(* ===== verification/ListRefinement.v ===== *)
(** * The linked lists refine sequences

    Any sequence of operations on any number of linked lists does what the same
    operations do on functional sequences, and traversals read these sequences. *)

From S2P Require Import Prelude LinkedList.

Section Refinement.
Context {V : Type} `{!Inhabited V}.

(** ** Sequences of operations on any number of lists *)

Inductive op : Type :=
| ONewList
| OPushFront (l : ptr) (v : V)
| OPushBack (l : ptr) (v : V)
| OInsertBefore (l : ptr) (v : V) (mark : ptr)
| OInsertAfter (l : ptr) (v : V) (mark : ptr)
| ORemove (l e : ptr)
| OMoveToFront (l e : ptr)
| OMoveToBack (l e : ptr)
| OMoveBefore (l e mark : ptr)
| OMoveAfter (l e mark : ptr)
| OPushBackList (l other : ptr)
| OPushFrontList (l other : ptr)
| OSetValue (e : ptr) (v : V).

Definition run_op (o : op) : M unit :=
  match o with
  | ONewList => NewList;; mret tt
  | OPushFront l v => PushFront l v;; mret tt
  | OPushBack l v => PushBack l v;; mret tt
  | OInsertBefore l v mark => InsertBefore l v mark;; mret tt
  | OInsertAfter l v mark => InsertAfter l v mark;; mret tt
  | ORemove l e => Remove l e;; mret tt
  | OMoveToFront l e => MoveToFront l e
  | OMoveToBack l e => MoveToBack l e
  | OMoveBefore l e mark => MoveBefore l e mark
  | OMoveAfter l e mark => MoveAfter l e mark
  | OPushBackList l other => PushBackList l other
  | OPushFrontList l other => PushFrontList l other
  | OSetValue e v => set_Value e v
  end.

Fixpoint run_ops (os : list op) : M unit :=
  match os with
  | [] => mret tt
  | o :: os => run_op o;; run_ops os
  end.

(** The specification: each list is a sequence of elements with their values; the
    second component is the next free address. *)
Definition lists_state : Type := gmap ptr (list (ptr * V)) * ptr.

Definition spec_op (o : op) (s : lists_state) : lists_state :=
  let '(a, n) := s in
  match o with
  | ONewList => (<[n := []]> a, n + 1)
  | OPushFront l v => (<[l := (n, v) :: a !!! l]> a, n + 1)
  | OPushBack l v => (<[l := a !!! l ++ [(n, v)]]> a, n + 1)
  | OInsertBefore l v mark =>
      if bool_decide (mark ∈ (a !!! l).*1) then (<[l := insert_before mark (n, v) (a !!! l)]> a, n + 1)
      else (a, n)
  | OInsertAfter l v mark =>
      if bool_decide (mark ∈ (a !!! l).*1) then (<[l := insert_after mark (n, v) (a !!! l)]> a, n + 1)
      else (a, n)
  | ORemove l e => (<[l := remove_el e (a !!! l)]> a, n)
  | OMoveToFront l e => (<[l := move_el e cons (a !!! l)]> a, n)
  | OMoveToBack l e => (<[l := move_el e (fun x els => els ++ [x]) (a !!! l)]> a, n)
  | OMoveBefore l e mark =>
      (<[l := if (e =? mark) || bool_decide (mark ∉ (a !!! l).*1) then a !!! l
              else move_el e (insert_before mark) (a !!! l)]> a, n)
  | OMoveAfter l e mark =>
      (<[l := if (e =? mark) || bool_decide (mark ∉ (a !!! l).*1) then a !!! l
              else move_el e (insert_after mark) (a !!! l)]> a, n)
  | OPushBackList l other =>
      (<[l := a !!! l ++ copies n (a !!! other).*2]> a, n + len (a !!! other))
  | OPushFrontList l other =>
      (<[l := rev (copies n (rev (a !!! other).*2)) ++ a !!! l]> a, n + len (a !!! other))
  | OSetValue e v => ((fun els : list (ptr * V) => assign e v <$> els) <$> a, n)
  end.

(** The lists and elements of an operation exist. *)
Definition op_valid (s : lists_state) (o : op) : Prop :=
  let is_list l := is_Some (s.1 !! l) in
  let is_object e := null < e < s.2 in
  match o with
  | ONewList => True
  | OPushFront l _ | OPushBack l _ => is_list l
  | OInsertBefore l _ e | OInsertAfter l _ e | ORemove l e | OMoveToFront l e | OMoveToBack l e =>
      is_list l /\ is_object e
  | OMoveBefore l e mark | OMoveAfter l e mark => is_list l /\ is_object e /\ is_object mark
  | OPushBackList l o | OPushFrontList l o => is_list l /\ is_list o
  | OSetValue e _ => is_object e
  end.

Fixpoint ops_valid (s : lists_state) (os : list op) : Prop :=
  match os with
  | [] => True
  | o :: os => op_valid s o /\ ops_valid (spec_op o s) os
  end.

Definition run_spec (os : list op) (s : lists_state) : lists_state :=
  foldl (fun s o => spec_op o s) s os.

(** The loops of the code over a list: from the front with [Next], from the back with
    [Prev].  The fuel is the number of elements. *)
Fixpoint forward (fuel : nat) (e : ptr) : M (list V) :=
  if e =? null then mret []
  else
    match fuel with
    | O => fun _ => Panic
    | S fuel => v ← load values e; e ← Next e; vs ← forward fuel e; mret (v :: vs)
    end.
Fixpoint backward (fuel : nat) (e : ptr) : M (list V) :=
  if e =? null then mret []
  else
    match fuel with
    | O => fun _ => Panic
    | S fuel => v ← load values e; e ← Prev e; vs ← backward fuel e; mret (v :: vs)
    end.

Definition read_list (l : ptr) : M (list V * list V) :=
  n ← Len l;
  e ← Front l; vs ← forward (Z.to_nat n) e;
  e ← Back l; ws ← backward (Z.to_nat n) e;
  mret (vs, ws).

(** ** Simulation *)

Record simulates (h : heap) (s : lists_state) : Prop := {
  sim_ok : heap_ok h;
  sim_brk : brk h = s.2;
  sim_lists l els : s.1 !! l = Some els -> has_els h l els;
}.

Lemma simulates_step {A} (m : M (V:=V) A) h a n l r b els' :
  simulates h (a, n) -> is_Some (a !! l) -> gives m h l r b els' ->
  exists h', (m;; mret tt) h = Ok (tt, h') /\ simulates h' (<[l := els']> a, b).
Proof.
  intros [Hh Hb Hl] [els Hels] (h' & Hm & Hh' & Hl' & Hf & Hb').
  exists h'. rewrite (bind_ok _ _ _ _ _ Hm). split; [done|].
  split; [done|done|]. cbn. intros l2 els2. rewrite lookup_insert. case_decide as E.
  - intros [= <-]. by subst l2.
  - intros H2. apply Hf; [done|]. by apply Hl.
Qed.

Lemma simulates_unit (m : M (V:=V) unit) h h' : (m;; mret tt) h = Ok (tt, h') -> m h = Ok (tt, h').
Proof. unfold mbind, M_bind. destruct (m h) as [[[] ?]|?|]; [|done..]. by intros [= ->]. Qed.

Lemma simulates_noop {A} (m : M (V:=V) A) h s l r els :
  simulates h s -> s.1 !! l = Some els -> gives m h l r (brk h) els ->
  exists h', (m;; mret tt) h = Ok (tt, h') /\ simulates h' s.
Proof.
  intros Hs Hl Hg. destruct s as [a n]. pose proof (sim_brk _ _ Hs) as Hb. cbn in *.
  destruct (simulates_step _ _ _ _ _ _ _ _ Hs ltac:(eauto) Hg) as (h' & Hm & Hs').
  exists h'. split; [done|]. by rewrite insert_id, Hb in Hs'.
Qed.

Lemma run_op_simulates h s o :
  simulates h s -> op_valid s o ->
  exists h', run_op o h = Ok (tt, h') /\ simulates h' (spec_op o s).
Proof.
  intros Hs Hv. destruct s as [a n]. pose proof Hs as [Hh Hb Hl]. cbn in Hb.
  assert (forall l, is_Some (a !! l) -> has_els h l (a !!! l)) as Hels.
  { intros l [els He]. rewrite lookup_total_alt, He. by apply Hl. }
  assert (forall m : M (V:=V) unit, (exists h', (m;; mret tt) h = Ok (tt, h') /\ simulates h' (spec_op o (a, n))) ->
    exists h', m h = Ok (tt, h') /\ simulates h' (spec_op o (a, n))) as Hunit.
  { intros m (h' & Hm & Hs'). exists h'. split; [by apply simulates_unit|done]. }
  destruct o; cbn [run_op spec_op op_valid fst snd] in *; rewrite <- ?Hb in *.
  - destruct (NewList_spec h Hh) as (h' & Hm & Hh' & Hl' & Hf & Hb').
    exists h'. rewrite (bind_ok _ _ _ _ _ Hm). split; [done|]. split; [done|done|]. cbn.
    intros l els. rewrite lookup_insert. case_decide; [naive_solver|]. intros Hx. by apply Hf, Hl.
  - eapply simulates_step; [done|done|]. by apply PushFront_spec, Hels.
  - eapply simulates_step; [done|done|]. unfold gives. rewrite !fmap_app. by apply PushBack_spec, Hels.
  - destruct Hv as [Hv1 Hv2]. pose proof (InsertBefore_els h l _ Hh (Hels l Hv1) v mark Hv2) as Hi.
    case_bool_decide; [by eapply simulates_step|]. eapply simulates_noop; [done| |exact Hi]. cbn.
    by apply lookup_lookup_total.
  - destruct Hv as [Hv1 Hv2]. pose proof (InsertAfter_els h l _ Hh (Hels l Hv1) v mark Hv2) as Hi.
    case_bool_decide; [by eapply simulates_step|]. eapply simulates_noop; [done| |exact Hi]. cbn.
    by apply lookup_lookup_total.
  - destruct Hv as [Hv1 Hv2]. destruct (Remove_els h l _ Hh (Hels l Hv1) e Hv2) as (w & _ & Hr).
    by eapply simulates_step.
  - apply Hunit. destruct Hv as [Hv1 Hv2]. eapply simulates_step; [done|done|]. apply MoveToFront_els; auto.
  - apply Hunit. destruct Hv as [Hv1 Hv2]. eapply simulates_step; [done|done|]. apply MoveToBack_els; auto.
  - apply Hunit. destruct Hv as (Hv1 & Hv2 & Hv3). eapply simulates_step; [done|done|]. apply MoveBefore_els; auto.
  - apply Hunit. destruct Hv as (Hv1 & Hv2 & Hv3). eapply simulates_step; [done|done|]. apply MoveAfter_els; auto.
  - apply Hunit. destruct Hv as [Hv1 Hv2]. eapply simulates_step; [done|done|].
    apply PushBackList_els; [done|auto|auto|by intros ->].
  - apply Hunit. destruct Hv as [Hv1 Hv2]. eapply simulates_step; [done|done|].
    apply PushFrontList_els; [done|auto|auto|by intros ->].
  - destruct (set_Value_spec h e v Hh Hv) as (h' & Hm & Hh' & Hb' & Hf).
    exists h'. split; [done|]. split; [done|cbn; congruence|]. cbn.
    intros l els. rewrite lookup_fmap. intros (els0 & Hx & ->)%fmap_Some. by apply Hf, Hl.
Qed.

Lemma run_ops_simulates os h s :
  simulates h s -> ops_valid s os ->
  exists h', run_ops os h = Ok (tt, h') /\ simulates h' (run_spec os s).
Proof.
  revert h s; induction os as [|o os IH]; intros h s Hs Hv; [by exists h|].
  destruct Hv as [Hv1 Hv2]. destruct (run_op_simulates _ _ _ Hs Hv1) as (h1 & Hm & Hs1).
  cbn [run_ops]. rewrite (bind_ok _ _ _ _ _ Hm). by apply IH.
Qed.

(** ** Traversals *)

Lemma forward_els h l A B :
  heap_ok h -> has_els h l (A ++ B) ->
  forward (length B) (hd null B.*1) h = Ok (B.*2, h).
Proof.
  intros Hh. revert A; induction B as [|[e v] B IH]; intros A Hl; [done|].
  assert (null < e < brk h) as He.
  { apply (is_list_live _ _ _ _ e Hh Hl). right. rewrite fmap_app. apply elem_of_app. right. left. }
  cbn [length forward fmap list_fmap hd fst snd]. rewrite (proj2 (Z.eqb_neq e null)) by lia.
  rewrite (load_bind _ _ _ _ _ (value_els _ _ _ _ _ _ Hl)).
  rewrite (bind_ok _ _ _ _ _ (Next_els _ _ _ _ _ _ Hh Hl)).
  rewrite cons_middle, app_assoc in Hl. by rewrite (bind_ok _ _ _ _ _ (IH _ Hl)).
Qed.

Lemma backward_els h l A B :
  heap_ok h -> has_els h l (A ++ B) ->
  backward (length A) (List.last A.*1 null) h = Ok (rev A.*2, h).
Proof.
  intros Hh. revert B; induction A as [|[e v] A IH] using rev_ind; intros B Hl; [done|].
  rewrite <- app_assoc in Hl. cbn [app] in Hl. assert (null < e < brk h) as He.
  { apply (is_list_live _ _ _ _ e Hh Hl). right. rewrite fmap_app. apply elem_of_app. right. left. }
  rewrite length_app, Nat.add_comm, !fmap_app. cbn [length Nat.add fmap list_fmap fst snd].
  rewrite last_last, rev_app_distr. cbn [rev app backward].
  rewrite (proj2 (Z.eqb_neq e null)) by lia.
  rewrite (load_bind _ _ _ _ _ (value_els _ _ _ _ _ _ Hl)).
  rewrite (bind_ok _ _ _ _ _ (Prev_els _ _ _ _ _ _ Hh Hl)).
  by rewrite (bind_ok _ _ _ _ _ (IH _ Hl)).
Qed.

Lemma read_list_els h l els :
  heap_ok h -> has_els h l els -> read_list l h = Ok ((els.*2, rev els.*2), h).
Proof.
  intros Hh Hl. unfold read_list. rewrite (bind_ok _ _ _ _ _ (Len_els _ _ _ Hl)).
  unfold len. rewrite Nat2Z.id. rewrite (bind_ok _ _ _ _ _ (Front_els _ _ _ Hh Hl)).
  rewrite (bind_ok _ _ _ _ _ (forward_els h l [] els Hh Hl)).
  rewrite (bind_ok _ _ _ _ _ (Back_els _ _ _ Hh Hl)). rewrite <- (app_nil_r els) in Hl.
  by rewrite (bind_ok _ _ _ _ _ (backward_els _ _ _ _ Hh Hl)).
Qed.

Definition emptyHeap : heap (V:=V) := mkHeap ∅ ∅ ∅ ∅ ∅ 1.

Lemma emptyHeap_simulates : simulates emptyHeap (∅, 1).
Proof.
  split; [|done|done]. split; cbn; unfold null.
  1-4: intros p; rewrite lookup_empty; split; [by intros [??]|lia].
  - intros p. rewrite lookup_empty. by intros [??].
  - done.
  - done.
Qed.

(** C18: the linked lists behave as sequences: any sequence of operations on lists and
    elements that exist runs without a panic, and afterwards a traversal of a list from
    the front reads the sequence that the same operations give on functional lists, a
    traversal from the back reads it backwards, and [Len] is its length. *)
Theorem linked_lists_refine os :
  ops_valid (∅, 1) os ->
  exists h, run_ops os emptyHeap = Ok (tt, h) /\
    forall l els, (run_spec os (∅, 1)).1 !! l = Some els ->
      read_list l h = Ok ((els.*2, rev els.*2), h) /\ Len l h = Ok (len els, h).
Proof.
  intros Hv. destruct (run_ops_simulates _ _ _ emptyHeap_simulates Hv) as (h & Hrun & Hs).
  exists h. split; [done|]. intros l els Hl. apply (sim_lists _ _ Hs) in Hl.
  split; [apply read_list_els|]; [apply Hs|done|by apply Len_els].
Qed.

End Refinement.

Lemma linked_lists_refine_witness :
  exists h, run_ops [ONewList; OPushBack 1 10; OPushFront 1 20; OInsertAfter 1 30 3; OMoveToFront 1 2;
                     OPushBackList 1 1; ORemove 1 4; OSetValue 2 11; OMoveAfter 1 5 2] emptyHeap
            = Ok (tt, h) /\ read_list 1 h = Ok (([11; 10; 20; 20; 30], [30; 20; 20; 10; 11]), h).
Proof.
  destruct (linked_lists_refine
    [ONewList; OPushBack 1 10; OPushFront 1 20; OInsertAfter 1 30 3; OMoveToFront 1 2;
     OPushBackList 1 1; ORemove 1 4; OSetValue 2 11; OMoveAfter 1 5 2]) as (h & Hrun & Hl).
  - vm_compute. repeat split; eauto.
  - exists h. split; [exact Hrun|].
    destruct (Hl 1 [(2, 11); (5, 10); (3, 20); (6, 20); (7, 30)]) as [Hr _]; [reflexivity|exact Hr].
Defined.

--- --- ---

> **What you will do**: Keeping every character as it is, restate the lines above that run from the line with "OPushFront (l : ptr) (v : V)" through the line with "[] => mret tt", both included, and nothing else.

> **Answer box**:
| OPushFront (l : ptr) (v : V)
| OPushBack (l : ptr) (v : V)
| OInsertBefore (l : ptr) (v : V) (mark : ptr)
| OInsertAfter (l : ptr) (v : V) (mark : ptr)
| ORemove (l e : ptr)
| OMoveToFront (l e : ptr)
| OMoveToBack (l e : ptr)
| OMoveBefore (l e mark : ptr)
| OMoveAfter (l e mark : ptr)
| OPushBackList (l other : ptr)
| OPushFrontList (l other : ptr)
| OSetValue (e : ptr) (v : V).

Definition run_op (o : op) : M unit :=
  match o with
  | ONewList => NewList;; mret tt
  | OPushFront l v => PushFront l v;; mret tt
  | OPushBack l v => PushBack l v;; mret tt
  | OInsertBefore l v mark => InsertBefore l v mark;; mret tt
  | OInsertAfter l v mark => InsertAfter l v mark;; mret tt
  | ORemove l e => Remove l e;; mret tt
  | OMoveToFront l e => MoveToFront l e
  | OMoveToBack l e => MoveToBack l e
  | OMoveBefore l e mark => MoveBefore l e mark
  | OMoveAfter l e mark => MoveAfter l e mark
  | OPushBackList l other => PushBackList l other
  | OPushFrontList l other => PushFrontList l other
  | OSetValue e v => set_Value e v
  end.

Fixpoint run_ops (os : list op) : M unit :=
  match os with
  | [] => mret tt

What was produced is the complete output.